### Aim of the task
Go through the material and pull out every line with the string "ishl" in it.

### Given records
(** Counts. *)
Lemma count_mask k m n : m = Z.ones (Z.log2 n) -> n = 2 ^ Z.log2 n -> 0 <= Z.log2 n -> Z.land k m = k mod n.
Proof. intros -> E H. rewrite Z.land_ones by exact H. now rewrite <- E. Qed.
Lemma shl_lane n a b : n = 8 \/ n = 16 \/ n = 32 \/ n = 64 -> in_u n a -> 0 <= b < n ->
  meets_at n (arith (Lane n false) (Z.shiftl a b)) (ishl n a b) false.
Proof.
  intros Hn Ha Hb. unfold ishl. rewrite Z.shiftl_mul_pow2 by lia. assert (Hw : wrap n (wrap n (a * 2 ^ b)) = wrap n (a * 2 ^ b)) by (apply wrap_wrap; lia).
  unfold arith. cbn [lane_bits lane_signed]. destruct (Z.ltb_spec n 32) as [Hl|Hl].
  - assert (Hp : 2 ^ b <= 2 ^ (n - 1)) by (apply Z.pow_le_mono_r; lia). assert (0 < 2 ^ b) by (apply Z.pow_pos_nonneg; lia).
    unfold checked_int, in_u in *. change (2 ^ (32 - 1)) with 2147483648.
    assert (0 <= a * 2 ^ b < 2147483648). { destruct Hn as [->|[->|[->| ->]]]; closed_consts; nia. }
    destruct (Z.leb_spec (- (2147483648)) (a * 2 ^ b)); [|lia]. destruct (Z.ltb_spec (a * 2 ^ b) 2147483648); [|lia]. cbn. auto.
  - cbn. auto.
Qed.
Lemma shr_s_lane n a b : 0 < n -> in_u n a -> 0 <= b -> meets_at n (Some (Z.shiftr (cast (Lane n true) a) b)) (ishr_s n a b) false.
Proof.
  intros Hn Ha Hb. unfold ishr_s, cast. cbn [lane_bits lane_signed meets_at]. rewrite (wrap_small n a Ha), Z.shiftr_div_pow2 by lia. split; [reflexivity|]. now rewrite wrap_wrap.
Qed.
Lemma shr_u_lane n a b : 0 < n -> in_u n a -> 0 <= b -> meets_at n (Some (Z.shiftr a b)) (ishr_u a b) false.
Proof. intros Hn Ha Hb. unfold ishr_u. cbn. now rewrite Z.shiftr_div_pow2. Qed.
Lemma cast_u n x : in_u n x -> cast (Lane n false) x = x.
Proof. intros H. unfold cast. now apply wrap_small. Qed.
(** ** Shifts *)
Definition width_ok (n : Z) : Prop := n = 8 \/ n = 16 \/ n = 32 \/ n = 64.
Lemma shift_meets n m f g ov : width_ok n -> m = n - 1 -> ov = (fun _ => false) ->
  (forall a b, in_u n a -> 0 <= b < n -> meets_at n (f b a) (g a b) false) ->
  meets_reference (Simd.Shift m (fun b => unop (Lane n false) (f b))) (shift n g) ov.
Proof.
  intros Hn -> -> H k c _ _. assert (Ek : Z.land k (n - 1) = k mod n) by (apply count_mask; destruct Hn as [->|[->|[->| ->]]]; reflexivity || discriminate).
  rewrite Ek. assert (0 < n) by (destruct Hn as [->|[->|[->| ->]]]; lia). apply (unop_total (Lane n false)); [assumption|].
  intros x Hx. cbn [lane_bits] in *. rewrite cast_u by assumption. apply H; [exact Hx|]. apply Z.mod_pos_bound. assumption.
Qed.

### Exercise result
  meets_at n (arith (Lane n false) (Z.shiftl a b)) (ishl n a b) false.
  intros Hn Ha Hb. unfold ishl. rewrite Z.shiftl_mul_pow2 by lia. assert (Hw : wrap n (wrap n (a * 2 ^ b)) = wrap n (a * 2 ^ b)) by (apply wrap_wrap; lia).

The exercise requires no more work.